THE PROBLEM: Return, in their exact form, the lines that lie between the start of the data below and the line containing "destruct (sum_list_some (held_by l <$> cpus s)) as (j", with both ends included.
━━━ RECORDS TO PROCESS
(** Following the holders of the locks waited for ends at such a CPU. *)
Lemma wait_chain s b : flags_ok s → ordered s →
  (∀ c l, c ∈ cpus s → spinning c = Some l → (l < b)%nat) →
  ∀ n i c l, cpus s !! i = Some c → spinning c = Some l → (b - l ≤ n)%nat →
  ∃ j c', rtc (waits_on s) i j ∧ cpus s !! j = Some c' ∧ unblocked s c'.
Proof.
  intros Hf Hord Hb. induction n as [|n IH]; intros i c l Hi Hs Hn;
    pose proof (Hb c l (list_elem_of_lookup_2 _ _ _ Hi) Hs) as Hlb; [lia|].
  destruct (decide (l ∈ locked s)) as [Hl|Hl];
    [|exists i, c; split_and!; [done|done|left; by exists l]].
  specialize (Hf l). rewrite decide_True in Hf by done.
  destruct (sum_list_some (held_by l <$> cpus s)) as (j & x & Hj & Hx); [unfold held in Hf; lia|].
  apply list_lookup_fmap_Some in Hj as (c' & -> & Hc'). apply held_by_pos in Hx as (g & Hg & Hgl).
  assert (waits_on s i j) as Hw by (by exists c, l, c', g).
  destruct (spinning c') as [l'|] eqn:Hs'.
  - assert (l < l')%nat as Hlt.
    { rewrite <- Hgl. apply (Hord c' l' g); [by eapply list_elem_of_lookup_2| |done].
      by apply spinning_wanted. }
    destruct (IH j c' l') as (k & ck & Hjk & Hk & Hu); [done..|lia|].
    exists k, ck. split_and!; [by eapply rtc_l|done..].
  - exists j, c'. split_and!; [by apply rtc_once|done|]. right. split; [done|].
    intros Hnil. rewrite Hnil in Hg. by apply elem_of_nil in Hg.
Qed.

Lemma ahead_of s i c l : flags_ok s → ordered s → cpus s !! i = Some c → spinning c = Some l →
  ∃ j c', rtc (waits_on s) i j ∧ cpus s !! j = Some c' ∧ unblocked s c'.
Proof.
  intros Hf Ho Hi Hs. destruct (spinning_bound (cpus s)) as [b Hb]. by eapply (wait_chain s b).
Qed.

(** Letting the CPU at the end of the chain go on, again and again, serves the
    one that waits. *)
Lemma waiting_served n : ∀ s i c l irq, (work s < n)%nat → flags_ok s → ordered s →
  cpus s !! i = Some c → cpu_pc c = Spin l irq →
  ∃ s', steps s s' ∧ cpus s' !! i = Some (mkCpu Run (mask c) (mkGuard l irq :: guards c)).
Proof.
  induction n as [|n IH]; intros s i c l irq Hn Hf Ho Hi Hpc; [lia|].
  destruct (ahead_of s i c l) as (j & c1 & _ & Hj & Hu); [done..|by unfold spinning; rewrite Hpc|].
  destruct (unblocked_cpu_step s c1 Hu) as (lk & d & c2 & Hst & Hlt & Hw & Htake).
  assert (step j s (mkSystem lk d (<[j:=c2]> (cpus s)))) as Hstep by (by econstructor).
  destruct (decide (j = i)) as [->|Hne].
  - simplify_eq. rewrite (Htake l irq Hpc) in Hstep. eexists. split; [apply rtc_once; by exists i|].
    cbn [cpus]. apply list_lookup_insert_eq. by eapply lookup_lt_Some.
  - destruct (IH (mkSystem lk d (<[j:=c2]> (cpus s))) i c l irq) as (s' & Hs' & Hi').
    + pose proof (work_step s j c1 c2 lk d Hj Hlt). lia.
    + by eapply flags_ok_step.
    + by eapply ordered_step.
    + cbn [cpus]. by rewrite list_lookup_insert_ne.
    + done.
    + exists s'. split; [|done]. eapply rtc_l; [|done]. by exists j.
Qed.
End spinlock.

(** ** Theorems *)

(** Both architectures save and restore the mask as [lock] and [drop] need. *)
#[export] Instance riscv_irq_laws : @IrqLaws riscv_irq.
Proof.
  constructor; intros r; cbn [riscv_irq enabled disable_interrupts irq_load irq_save].
  - unfold riscv_disable_interrupts. by rewrite Z.ldiff_spec, andb_false_r.
  - unfold riscv_irq_load, riscv_disable_interrupts, riscv_irq_save. change (Z.shiftl 1 1) with 2.
    apply Z.bits_inj'. intros n Hn. rewrite Z.lor_spec, Z.ldiff_spec, Z.land_spec.
    by destruct (Z.testbit r n), (Z.testbit 2 n).
Qed.

#[export] Instance arm_irq_laws : @IrqLaws arm_irq.
Proof.
  constructor; intros r; cbn [arm_irq enabled disable_interrupts irq_load irq_save].
  - unfold arm_disable_interrupts. by rewrite Z.lor_spec, orb_true_r.
  - unfold arm_irq_load, arm_disable_interrupts, arm_irq_save. change (Z.shiftl 1 7) with (2 ^ 7).
    assert (Z.land r (2 ^ 7) = if Z.testbit r 7 then 2 ^ 7 else 0) as ->.
    { apply Z.bits_inj'. intros n Hn. rewrite Z.land_spec. destruct (decide (n = 7)) as [->|Hne].
      - rewrite Z.pow2_bits_true by lia. by destruct (Z.testbit r 7).
      - rewrite Z.pow2_bits_false, andb_false_r by lia.
        destruct (Z.testbit r 7); [by rewrite Z.pow2_bits_false by lia|by rewrite Z.bits_0]. }
    apply Z.bits_inj'. intros n Hn. destruct (decide (n = 7)) as [->|Hne].
    + destruct (Z.testbit r 7) eqn:Hb; cbn [Z.eqb]; simpl Z.eqb; cbv iota.
      * by rewrite Z.lor_spec, orb_true_r.
      * rewrite Z.ldiff_spec. by rewrite andb_false_r.
    + assert (Z.testbit (2 ^ 7) n = false) as H7 by (apply Z.pow2_bits_false; lia).
      destruct (Z.testbit r 7); simpl Z.eqb; cbv iota; rewrite ?Z.ldiff_spec, Z.lor_spec, H7;
        by rewrite ?orb_false_r, ?andb_true_r.
Qed.

Section theorems.
Context `{!IrqArch} {T : Type}.

(** C19: mutual exclusion.  In every reachable state the flag of a lock is set
    exactly when some CPU has a guard for it, and two guards for the same lock
    are never held by two CPUs. *)
Theorem spinlock_mutual_exclusion masks (s : System T) :
  reachable masks s →
  (∀ l, l ∈ locked s ↔ ∃ c g, c ∈ cpus s ∧ g ∈ guards c ∧ g_lock g = l) ∧
  (∀ i j c c' g g', cpus s !! i = Some c → cpus s !! j = Some c' →
     g ∈ guards c → g' ∈ guards c' → g_lock g = g_lock g' → i = j).
Proof.
  intros Hr%reachable_flags. split.
  - intros l. specialize (Hr l). split.
    + intros Hl. rewrite decide_True in Hr by done.
      destruct (sum_list_some (held_by l <$> cpus s)) as (i & x & Hi & Hx); [unfold held in Hr; lia|].
      apply list_lookup_fmap_Some in Hi as (c & -> & Hc).
      apply held_by_pos in Hx as (g & Hg & Hgl). exists c, g.
      split_and!; [by eapply list_elem_of_lookup_2|done..].
    + intros (c & g & Hc & Hg & Hgl). apply list_elem_of_lookup in Hc as [i Hi].
      assert (0 < held_by l c)%nat as Hpos by (apply held_by_pos; by exists g).
      assert ((held_by l <$> cpus s) !! i = Some (held_by l c)) as Hl
        by (by rewrite list_lookup_fmap, Hi).
      apply sum_list_pos in Hl. fold (held l s) in Hl. destruct (decide (l ∈ locked s)); [done|lia].
  - intros i j c c' g g' Hi Hj Hg Hg' Heq. destruct (decide (i = j)) as [|Hne]; [done|exfalso].
    set (l := g_lock g). specialize (Hr l).
    assert (0 < held_by l c)%nat as Hpos by (apply held_by_pos; by exists g).
    assert (0 < held_by l c')%nat as Hpos' by (apply held_by_pos; by exists g').
    pose proof (sum_list_two (held_by l <$> cpus s) i j (held_by l c) (held_by l c') Hne) as Htwo.
    rewrite !list_lookup_fmap, Hi, Hj in Htwo. specialize (Htwo eq_refl eq_refl).
    fold (held l s) in Htwo. destruct (decide (l ∈ locked s)); lia.
Qed.

(** C20: a CPU that holds a guard, waits for a lock or has just released one has
    interrupts masked; when its last guard is gone its mask is the one it started
    with, however its critical sections were nested. *)
Theorem spinlock_masks_interrupts `{!IrqLaws} masks (s : System T) i c r0 :
  reachable masks s → cpus s !! i = Some c → masks !! i = Some r0 →
  (guards c ≠ [] ∨ spinning c ≠ None ∨ (∃ irq, cpu_pc c = Dropped irq) → enabled (mask c) = false) ∧
  (cpu_pc c = Run → guards c = [] → mask c = r0).
Proof.
  intros Hr%reachable_cpu_ok Hc Hm. pose proof (Forall2_lookup_lr _ _ _ _ _ _ Hr Hm Hc) as Hok.
  unfold cpu_ok, spinning in *. destruct (cpu_pc c) as [|l irq|l irq|irq]; cbn [stack_ok] in Hok.
  - split; [|intros _ Hg; by rewrite Hg in Hok].
    intros [Hg|[Hg|[irq Hg]]]; [|done..]. destruct (guards c); [done|]. apply Hok.
  - split; [|done]. intros [Hg|[Hg|[irq' Hg]]]; [|done..]. destruct Hok as [_ Hok].
    destruct (guards c); [done|]. apply Hok.
  - split; [|done]. intros _. apply Hok.
  - split; [|done]. intros _. apply Hok.
Qed.

(** C21: no deadlock under a lock order.  When every CPU asks only for locks that
    come after those it holds, a CPU that spins for a lock is never stuck: among
    the CPUs it waits for, directly or through others, one has a step that leaves
    less to do (its lock is free, or it holds a guard and does not wait), and
    there is a continuation in which the waiting CPU returns from [lock] with its
    guard. *)
Theorem spinlock_progress masks (s : System T) i c l irq :
  reachable masks s → ordered s → cpus s !! i = Some c → cpu_pc c = Spin l irq →
  (∃ j c' s', rtc (waits_on s) i j ∧ cpus s !! j = Some c' ∧
     ((∃ l', spinning c' = Some l' ∧ l' ∉ locked s) ∨ (spinning c' = None ∧ guards c' ≠ [])) ∧
     step j s s' ∧ (work s' < work s)%nat) ∧
  ∃ s', steps s s' ∧ cpus s' !! i = Some (mkCpu Run (mask c) (mkGuard l irq :: guards c)).
Proof.
  intros Hr%reachable_flags Ho Hi Hpc. split; [|by eapply (waiting_served (S (work s))); [lia|..]].
  destruct (ahead_of s i c l) as (j & c1 & Hij & Hj & Hu); [done..|by unfold spinning; rewrite Hpc|].
  destruct (unblocked_cpu_step s c1 Hu) as (lk & d & c2 & Hst & Hlt & _).
  exists j, c1, (mkSystem lk d (<[j:=c2]> (cpus s))).
  split_and!; [done..|by econstructor|by eapply work_step].
Qed.
End theorems.

(** ** Witnesses *)

#[local] Existing Instance riscv_irq.

(** Two CPUs: the first has taken lock 0, the second waits for it. *)
Definition demo_start : System Z :=
  mkSystem ∅ (λ _, 0) [mkCpu Run 2 []; mkCpu Run 2 []].
Definition demo_locks : System Z :=
  mkSystem {[0%nat]} (λ _, 0) [mkCpu Run 0 [mkGuard 0 2]; mkCpu (Spin 0 2) 0 []].

Lemma demo_locks_reachable : reachable [2; 2] demo_locks.
Proof.
  assert (reachable [2; 2] demo_start) as H0 by (apply reachable_init; done).
  assert (reachable [2; 2] (mkSystem ∅ (λ _, 0) [mkCpu (Saved 0 2) 2 []; mkCpu Run 2 []])) as H1.
  { eapply (reachable_step _ _ 0 _ H0). eapply step_cpu; [done|by apply (step_save _ _ 0)|done]. }
  assert (reachable [2; 2] (mkSystem ∅ (λ _, 0) [mkCpu (Spin 0 2) 0 []; mkCpu Run 2 []])) as H2.
  { eapply (reachable_step _ _ 0 _ H1). eapply step_cpu; [done|by eapply step_disable|done]. }
  assert (reachable [2; 2] (mkSystem {[0%nat]} (λ _, 0)
    [mkCpu Run 0 [mkGuard 0 2]; mkCpu Run 2 []])) as H3.
  { eapply (reachable_step _ _ 0 _ H2). eapply step_cpu; [done| |].
    - eapply step_swap_free; [done|]. cbn [locked]. set_solver.
    - cbn [locked]. by rewrite (union_empty_r_L {[0%nat]}). }
  assert (reachable [2; 2] (mkSystem {[0%nat]} (λ _, 0)
    [mkCpu Run 0 [mkGuard 0 2]; mkCpu (Saved 0 2) 2 []])) as H4.
  { eapply (reachable_step _ _ 1 _ H3). eapply step_cpu; [done|by apply (step_save _ _ 0)|done]. }
  eapply (reachable_step _ _ 1 _ H4). eapply step_cpu; [done|by eapply step_disable|done].
Qed.

Lemma spinlock_mutual_exclusion_witness :
  0%nat ∈ locked demo_locks ↔ ∃ c g, c ∈ cpus demo_locks ∧ g ∈ guards c ∧ g_lock g = 0%nat.
Proof. apply (spinlock_mutual_exclusion [2; 2] demo_locks). apply demo_locks_reachable. Defined.

Lemma spinlock_masks_interrupts_witness :
  let c := mkCpu Run 0 [mkGuard 0 2] in
  (guards c ≠ [] ∨ spinning c ≠ None ∨ (∃ irq, cpu_pc c = Dropped irq) → enabled (mask c) = false) ∧
  (cpu_pc c = Run → guards c = [] → mask c = 2).
Proof.
  apply (spinlock_masks_interrupts [2; 2] demo_locks 0).
  - apply demo_locks_reachable.
  - reflexivity.
  - reflexivity.
Defined.

Lemma spinlock_progress_witness :
  (∃ j c' s', rtc (waits_on demo_locks) 1%nat j ∧ cpus demo_locks !! j = Some c' ∧
     ((∃ l', spinning c' = Some l' ∧ l' ∉ locked demo_locks) ∨ (spinning c' = None ∧ guards c' ≠ [])) ∧
     step j demo_locks s' ∧ (work s' < work demo_locks)%nat) ∧
  ∃ s', steps demo_locks s' ∧ cpus s' !! 1%nat = Some (mkCpu Run 0 [mkGuard 0 2]).
Proof.
  apply (spinlock_progress [2; 2] demo_locks 1 (mkCpu (Spin 0 2) 0 []) 0 2).
  - apply demo_locks_reachable.
  - intros c l g Hc Hpc Hg. cbn in Hc. apply list_elem_of_In in Hc as [<-|[<-|[]]]; [done|].
    cbn in Hg. by apply elem_of_nil in Hg.
  - reflexivity.
  - reflexivity.
Defined.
━━━━━━
ANSWER SPACE:
(** Following the holders of the locks waited for ends at such a CPU. *)
Lemma wait_chain s b : flags_ok s → ordered s →
  (∀ c l, c ∈ cpus s → spinning c = Some l → (l < b)%nat) →
  ∀ n i c l, cpus s !! i = Some c → spinning c = Some l → (b - l ≤ n)%nat →
  ∃ j c', rtc (waits_on s) i j ∧ cpus s !! j = Some c' ∧ unblocked s c'.
Proof.
  intros Hf Hord Hb. induction n as [|n IH]; intros i c l Hi Hs Hn;
    pose proof (Hb c l (list_elem_of_lookup_2 _ _ _ Hi) Hs) as Hlb; [lia|].
  destruct (decide (l ∈ locked s)) as [Hl|Hl];
    [|exists i, c; split_and!; [done|done|left; by exists l]].
  specialize (Hf l). rewrite decide_True in Hf by done.
  destruct (sum_list_some (held_by l <$> cpus s)) as (j & x & Hj & Hx); [unfold held in Hf; lia|].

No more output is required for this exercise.